Monday, September 27, 2010

Watching Time Pass (May, 2008)

...Time Indeed Passes, and We Pass with It. - Jacques-Bénigne Bossuet

About three months ago, he began to realise his self-indulgence in procrastination. Upon realisation, he began to trace, as far back as his childhood, the many other time wasting habits he was susceptible to. After mentally drafting out a more or less complete inventory list of these tarrying activities, he somehow managed to identify the 'progenitor'. It must be the many idle afternoons and lazy mornings he spent staring at the mechanical clock on the wall in his bedroom.

Sometimes he spaced out with a blank stare, and became only aware after; sometimes his thoughts drift untamed, analogously from pointless recollection to restless anticipation and ridiculous imagination. But often, it is just the mere counting of the seconds and minutes gone by following the clock’s ticking.

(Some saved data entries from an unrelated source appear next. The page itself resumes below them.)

Lemma send_action_all_live env data m :
  (∀ c, c ∈ active_robot_connections m → wire env c = None) →
  send_action_to_robot env data m
  = (m, map (λ c, Sent c data) (active_robot_connections m)).
Proof.
  intros Hlive. unfold send_action_to_robot.
  rewrite loop_all_live; rewrite ?drop_0; [done|lia|done].
Qed.

(** X9: when the body is valid, the commit succeeds and every socket is
    alive, [POST /actions/] appends one row holding the setpoints as
    sent, answers with that row, sends [motor_control] to every robot
    and then [action_update], carrying the new [last_action], to every
    dashboard, each once and in pool order. *)
Theorem command_stored_and_relayed (action : ActionPayload.t) (env : Env)
    (st : State) :
  ActionPayload.valid action = true →
  commit env = None →
  (∀ c, wire env c = None) →
  let row := api_row action env st in
  let '(st', tr, reply) := create_action action env st in
  ActionData.left_motor row = JInt (ActionPayload.left_motor action)
  ∧ ActionData.right_motor row = JInt (ActionPayload.right_motor action)
  ∧ db st' = add_action row (db st)
  ∧ last_action st' = dict_update (last_action st) (action_entry_of_row row)
  ∧ manager st' = manager st
  ∧ tr = map (λ c, Sent c (motor_control row))
             (active_robot_connections (manager st))
         ++ map (λ c, Sent c (action_update (last_action st')
                                            (time_time_notify env)))
                (active_dashboard_connections (manager st))
  ∧ reply = OK (ActionData.response row).
Proof.
  intros Hvalid Hcommit Hlive row.
  assert (Hl : clamp_int (ActionPayload.left_motor action)
               = ActionPayload.left_motor action)
    by (unfold ActionPayload.valid in Hvalid; unfold clamp_int; lia).
  assert (Hr : clamp_int (ActionPayload.right_motor action)
               = ActionPayload.right_motor action)
    by (unfold ActionPayload.valid in Hvalid; unfold clamp_int; lia).
  unfold create_action. rewrite Hvalid, Hcommit. cbv zeta. cbn [negb].
  cbn [manager set_last_action set_db last_action].
  rewrite send_action_all_live by done.
  rewrite broadcast_all_live by done.
  subst row. unfold api_row. cbn [ActionData.left_motor ActionData.right_motor].
  rewrite Hl, Hr. by destruct st as [? ? [] ?].
Qed.
(** * Channel scope registry of Grafana Live

    A shallow embedding of
    [public/app/features/live/channel-config/scope.ts]: the four
    implementations of [GrafanaLiveScope] (core features, data sources,
    plugins, streams) and the properties of namespace resolution and
    namespace listing.

    Modelling conventions.
    - Objects have identity.  A [LiveChannelSupport] is a reference: either
      to an object built elsewhere and handed to this module, or to the n-th
      [LiveMeasurementsSupport] this module built with [new].  Arrays of
      [SelectableValue] live in a store and are named by their index in it.
    - An [async] method is a computation over the fields of [this] and the
      shared store that ends either resolved with a value or rejected with
      the thrown error.  Calls are run one after the other; interleaving of
      pending calls at [await] is not modelled.
    - The collaborators ([getDataSourceSrv().get], [loadPlugin]) and the
      [config] snapshot are read from an environment passed to each call.
      Every call to a collaborator is recorded in the store's effect log.
    - A collaborator may reject with any value.  The module is strict code:
      setting a property on a rejection that is not an ordinary object
      throws a [TypeError]. *)

From stdpp Require Import gmap strings list fin_maps.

It was during one of these sessions, as a kid, that he realised the irreversibility of time, experienced an overwhelming sense of devastating ruinousness, and thus, full of pessimism, viewed every moment of his growth, since birth, as decay. Despite the circular movement of the clock hands, made especially obvious by the seemingly disciplined and inexhaustible rotation of the second hand, the clockwise movement indicates temporal linearity, of Time as a one-way street. This experience is, in a way, an antipode to the devastation Nietzsche felt when he realised the notion of eternal recurrence. Perhaps it has to do with his mediocrity, or misunderstanding of the idea, but he could not grasp the apprehension of this German philosopher who eventually gone insane. He does not understand why one would forsake the return of the best moments just because it entails the return of the worst.

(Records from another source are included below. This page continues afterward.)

Open Scope string_scope.
Open Scope list_scope.
Open Scope Z_scope.

(** ** Python values *)

(** [subprocess.CompletedProcess], with [capture_output=True, text=True]. *)
Record CompletedProcess := {
  returncode : Z;
  stdout : string;
  stderr : string
}.

(** The exceptions of the model; [Exception msg] is any instance of
    [Exception] other than [TimeoutExpired], with [msg] its [str(e)]. *)
Inductive PyException :=
| TimeoutExpired
| Exception (msg : string).

(** How a call ends: it returns a value or it raises. *)
Inductive Completion (A : Type) :=
| Returned (a : A)
| Raised (e : PyException).
Arguments Returned {A} a.
Arguments Raised {A} e.

(** ** The process and its history *)

(** The arguments of one [subprocess.run] call, with the environment the
    child inherits ([shell], [capture_output] and [text] are always [True]). *)
Record Invocation := {
  inv_cmd : string;
  inv_timeout : Z;
  inv_cwd : string;
  inv_env : gmap string string
}.

Inductive Event :=
| EvPrint (text : string)
| EvSetEnv (key value : string)
| EvSubprocess (i : Invocation) (r : Completion CompletedProcess)
| EvSleep (seconds : Z).

Record Process := {
  environ : gmap string string;
  history : list Event
}.

Definition record (e : Event) (p : Process) : Process :=
  {| environ := environ p; history := history p ++ [e] |}.

(** The external world: what [subprocess.run] does, given all that happened
    before and the invocation. *)
Definition OS : Type := list Event → Invocation → Completion CompletedProcess.

(** ** The monad of script code *)

Definition Script (A : Type) : Type := Process → Completion A * Process.

#[global] Instance script_ret : MRet Script := λ A a p, (Returned a, p).

#[global] Instance script_bind : MBind Script := λ A B f m p,
  match m p with
  | (Returned a, p') => f a p'
  | (Raised e, p') => (Raised e, p')
  end.

(** [try: body  except ...: handler]: the handler runs in the state the body
    left behind. *)
Definition try_except {A} (body : Script A) (handler : PyException → Script A)
  : Script A := λ p,
  match body p with
  | (Returned a, p') => (Returned a, p')
  | (Raised e, p') => handler e p'
  end.

(** [for x in l: body x] *)
Fixpoint for_each {A} (l : list A) (body : A → Script unit) : Script unit :=
  match l with
  | [] => mret tt
  | x :: l' => body x;; for_each l' body
  end.

(** ** Primitives *)

Definition print (text : string) : Script unit :=
  λ p, (Returned tt, record (EvPrint text) p).

(** [os.environ[key] = value] *)
Definition os_environ_set (key value : string) : Script unit :=
  λ p, (Returned tt,
        {| environ := <[key := value]> (environ p);
           history := history p ++ [EvSetEnv key value] |}).

Definition time_sleep (seconds : Z) : Script unit :=
  λ p, (Returned tt, record (EvSleep seconds) p).

Definition invocation (cmd : string) (timeout : Z) (cwd : string)
    (env : gmap string string) : Invocation :=
  {| inv_cmd := cmd; inv_timeout := timeout; inv_cwd := cwd; inv_env := env |}.

(** [subprocess.run(cmd, shell=True, capture_output=True, text=True,
    timeout=timeout, cwd=cwd)]: the child inherits [os.environ]. *)
Definition subprocess_run (os : OS) (cmd : string) (timeout : Z) (cwd : string)
  : Script CompletedProcess := λ p,
  let i := invocation cmd timeout cwd (environ p) in
  let r := os (history p) i in
  (r, record (EvSubprocess i r) p).

(** ** Text helpers *)

Definition nl : string := String "010"%char EmptyString.
Definition dquote : string := String "034"%char EmptyString.

(** [s * n] on Python strings *)
Fixpoint str_mul (s : string) (n : nat) : string :=
  match n with
  | O => EmptyString
  | S n' => s +:+ str_mul s n'
  end.

(** Truth value of an [Optional[str]]: [None] and the empty text are false. *)
Definition truthy (v : option string) : bool :=
  match v with
  | None => false
  | Some EmptyString => false
  | Some (String _ _) => true
  end.

(** ** run_command (lines 12-36) *)

Definition default_timeout : Z := 30.
Definition project_dir : string := "D:\Claude\Projects\auto-alert-saas".

(** [timeout = None] is a call that leaves the keyword argument out. *)
Definition run_command (os : OS) (cmd : string) (timeout : option Z)
  : Script (option string) :=
  let timeout := default default_timeout timeout in
  try_except
    (print ("🔄 Executing: " +:+ cmd);;
     result ← subprocess_run os cmd timeout project_dir;
     if returncode result =? 0 then
       print ("✅ Success: " +:+ stdout result);;
       mret (Some (stdout result))
     else
       print ("❌ Error: " +:+ stderr result);;
       mret None)
    (λ e,
       match e with
       | TimeoutExpired =>
           print ("⏰ Timeout after " +:+ pretty timeout +:+ "s");;
           mret None
       | Exception msg =>
           print ("💥 Exception: " +:+ msg);;
           mret None
       end).

(** ** main (lines 38-75) *)

Definition railway_token : string := "fbe36775-4296-484e-bd0f-72aa378e01e6".

(** The dict literal of lines 53-57; [items()] yields it in this order. *)
Definition env_vars : list (string * string) :=
  [ ("NODE_ENV", "production");
    ("PORT", "3001");
    ("WEBHOOK_SECRET", "auto-alert-webhook-secret-2024") ].

(** [f'railway variables --set "{key}={value}"'] *)
Definition set_command (key value : string) : string :=
  "railway variables --set " +:+ dquote +:+ key +:+ "=" +:+ value +:+ dquote.

Definition status_command : string := "railway status".
Definition deploy_command : string := "railway up --detach".

Definition success_message : string :=
  nl +:+ "✅ Deployment initiated successfully!".
Definition failure_message : string :=
  nl +:+ "❌ Deployment failed - check Railway CLI manually".

Section Main.
(** [main] looks the global [run_command] up when it calls it; the body is
    written over whatever that name is bound to. *)
Variable run_command : string → option Z → Script (option string).

(** The loop body, lines 60-62. *)
Definition set_variable (entry : string * string) : Script unit :=
  let '(key, value) := entry in
  let cmd := set_command key value in
  _ ← run_command cmd (Some 10);
  time_sleep 1.

(** Lines 40-66: everything up to and including the deploy call. *)
Definition main_until_deploy : Script (option string) :=
  print "🚂 Railway Auto-Deploy für Auto-Alert SaaS";;
  print (str_mul "=" 50);;
  os_environ_set "RAILWAY_TOKEN" railway_token;;
  print (nl +:+ "📊 1. Checking Railway Status...");;
  status ← run_command status_command None;
  print (nl +:+ "🔑 2. Setting Environment Variables...");;
  for_each env_vars set_variable;;
  print (nl +:+ "🚀 3. Starting Deployment...");;
  run_command deploy_command (Some 120).

(** Lines 68-75: the branch on the deploy result and the last line. *)
Definition main_report (deploy : option string) : Script unit :=
  (if truthy deploy then
     print success_message;;
     print "🔍 Check status with: railway logs";;
     print "🌐 Open dashboard: https://railway.app/dashboard"
   else
     print failure_message);;
  print (nl +:+ "🎉 Railway Auto-Deploy Complete!").

Definition main_body : Script unit :=
  deploy ← main_until_deploy;
  main_report deploy.
End Main.

Definition main (os : OS) : Script unit := main_body (run_command os).

(** ** The script as a program (lines 77-78) *)

Definition start (env : gmap string string) : Process :=
  {| environ := env; history := [] |}.

Definition script (os : OS) (env : gmap string string)
  : Completion unit * Process := main os (start env).

(** The interpreter exits with 0 when the module body returns and with 1 when
    an exception reaches the top level. *)
Definition exit_code (c : Completion unit) : Z :=
  match c with
  | Returned _ => 0
  | Raised _ => 1
  end.

(** ** Views of a history *)

(** What the script does to the world, prints left out. *)
Inductive Action :=
| Assign (key value : string)
| Issue (cmd : string) (timeout : Z)
| Pause (seconds : Z).

Definition action_of (e : Event) : option Action :=
  match e with
  | EvPrint _ => None
  | EvSetEnv k v => Some (Assign k v)
  | EvSubprocess i _ => Some (Issue (inv_cmd i) (inv_timeout i))
  | EvSleep n => Some (Pause n)
  end.

Definition invocation_of (e : Event) : option Invocation :=
  match e with
  | EvSubprocess i _ => Some i
  | _ => None
  end.

Definition outcome_of (e : Event) : option (Completion CompletedProcess) :=
  match e with
  | EvSubprocess _ r => Some r
  | _ => None
  end.

Definition printed_of (e : Event) : option string :=
  match e with
  | EvPrint text => Some text
  | _ => None
  end.

Definition actions (h : list Event) : list Action := omap action_of h.
Definition invocations (h : list Event) : list Invocation := omap invocation_of h.
Definition commands (h : list Event) : list string := inv_cmd <$> invocations h.
Definition outcomes (h : list Event) : list (Completion CompletedProcess) :=
  omap outcome_of h.
Definition printed (h : list Event) : list string := omap printed_of h.

(** An external world that answers the n-th subprocess of a run with the
    n-th entry of a script of outcomes (and with a clean exit after that). *)
Definition replay (rs : list (Completion CompletedProcess)) : OS :=
  λ h _, default
           (Returned {| returncode := 0; stdout := EmptyString; stderr := EmptyString |})
           (rs !! length (outcomes h)).

Definition exited (rc : Z) (out err : string) : Completion CompletedProcess :=
  Returned {| returncode := rc; stdout := out; stderr := err |}.

(** * The script in a world that can refuse and interrupt

    The embedding above takes [print] and [time.sleep] to succeed and lets a
    call raise instances of [Exception] only.  The embedding of this part
    takes neither for granted: the world also says what [print] and
    [time.sleep] raise, if anything, and a call can raise an exception that
    is not an instance of [Exception].  [except Exception] is then the class
    test it is in Python.  The code is the same, line for line; what is
    shared with the first embedding (the completed process, the invocation,
    the texts, the mapping) is reused. *)
Module Full.

(** Exceptions by class.  [TimeoutExpired] and [Exception msg] (any other
    instance of [Exception], [msg] its [str(e)]) are instances of
    [Exception]; [KeyboardInterrupt] and [SystemExit] derive from
    [BaseException] only. *)
Inductive PyBaseException :=
| TimeoutExpired
| Exception (msg : string)
| KeyboardInterrupt
| SystemExit (code : Z).

(** [isinstance(e, Exception)] *)
Definition is_Exception (e : PyBaseException) : bool :=
  match e with
  | TimeoutExpired | Exception _ => true
  | KeyboardInterrupt | SystemExit _ => false
  end.

Inductive Completion (A : Type) :=
| Returned (a : A)
| Raised (e : PyBaseException).
Arguments Returned {A} a.
Arguments Raised {A} e.

Inductive Event :=
| EvPrint (text : string)
| EvSetEnv (key value : string)
| EvSubprocess (i : Invocation) (r : Completion CompletedProcess)
| EvSleep (seconds : Z).

Record Process := {
  environ : gmap string string;
  history : list Event
}.

Definition record (e : Event) (p : Process) : Process :=
  {| environ := environ p; history := history p ++ [e] |}.

(** The world: how a subprocess call ends, and what a [print] of a text or
    a sleep raises ([None]: nothing, it succeeds), given all that happened
    before. *)
Record World := {
  subprocess_outcome : list Event → Invocation → Completion CompletedProcess;
  print_error : list Event → string → option PyBaseException;
  sleep_error : list Event → Z → option PyBaseException
}.

Definition Script (A : Type) : Type := Process → Completion A * Process.

#[global] Instance script_ret : MRet Script := λ A a p, (Returned a, p).

#[global] Instance script_bind : MBind Script := λ A B f m p,
  match m p with
  | (Returned a, p') => f a p'
  | (Raised e, p') => (Raised e, p')
  end.

(** [try: body  except ...]: [clauses e] is the handler of the first clause
    whose class [e] is an instance of, [None] when there is no such clause
    and [e] goes on to the caller. *)
Definition try_except {A} (body : Script A)
    (clauses : PyBaseException → option (Script A)) : Script A := λ p,
  match body p with
  | (Returned a, p') => (Returned a, p')
  | (Raised e, p') =>
      match clauses e with
      | Some handler => handler p'
      | None => (Raised e, p')
      end
  end.

Fixpoint for_each {A} (l : list A) (body : A → Script unit) : Script unit :=
  match l with
  | [] => mret tt
  | x :: l' => body x;; for_each l' body
  end.

(** A [print] that raises has written nothing. *)
Definition print (w : World) (text : string) : Script unit := λ p,
  match print_error w (history p) text with
  | Some e => (Raised e, p)
  | None => (Returned tt, record (EvPrint text) p)
  end.

Definition os_environ_set (key value : string) : Script unit :=
  λ p, (Returned tt,
        {| environ := <[key := value]> (environ p);
           history := history p ++ [EvSetEnv key value] |}).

Time watching is indeed time wasting, even in other more practical circumstances. Two days ago, when he was early for an important appointment (and being early is a rather unusual experience for him) he checked his watch repeatedly... for the time to come. But yet, how meaningless it is to ease one's anxiety by looking forward to the clock striking the appointment time, when it does not affect the actual situation of the impending arrival. The arrival of the appointment time does not equal the arrival of the person... he thought to himself.

This unproductive pursuit does create a sense of guilt if not stupidity, and one perverse way to lessen this guilt or to console an idiot would be to find others with similar fault or indulgence (although he hardly felt any guilt now). Perhaps this is why he was quite consoled to discover this physically inert activity in the protagonist of a story by Raymond Queneau. A form of consolation similar to the assurance of finding other puzzled faces in class when a rather complex equation were being explained by the math teacher in an arid manner: an assurance of either his average mental capacity or mass stupidity.

…All he had left now was the very vacuity of time. Then he tried to see how time passed, an undertaking just as difficult as that of catching yourself falling asleep. Sitting at his cash desk he would watch the big clock above Meussieu Poucier’s shop, and follow the progress of the big hand. He would manage to see it jump once, twice, three times, and then he suddenly found it was a quarter of an hour later and the big hand had taken advantage of this to move without noticing it. Where had he been all that time? Sometimes he had been back in Madagascar, sometimes he had relived an episode from Flash Guy or Mandrake, his favourite heroes, sometimes he had merely re-eaten a meal or re-seen a film, more or less fragmentarily.

At the end of two months of application, he managed to register three jumps of the big hand, but he never got up to four, not remembering this occupation until much later, being then lost in a fun-jungle, or repeating to himself like a scratched record some conversation he had had with Housette, Virole, or one of his other neighbours. He couldn’t manage to make his mind a blank.

Raymond Queneau, The Sunday of Life (Le Dimanche de la vie), P. 113.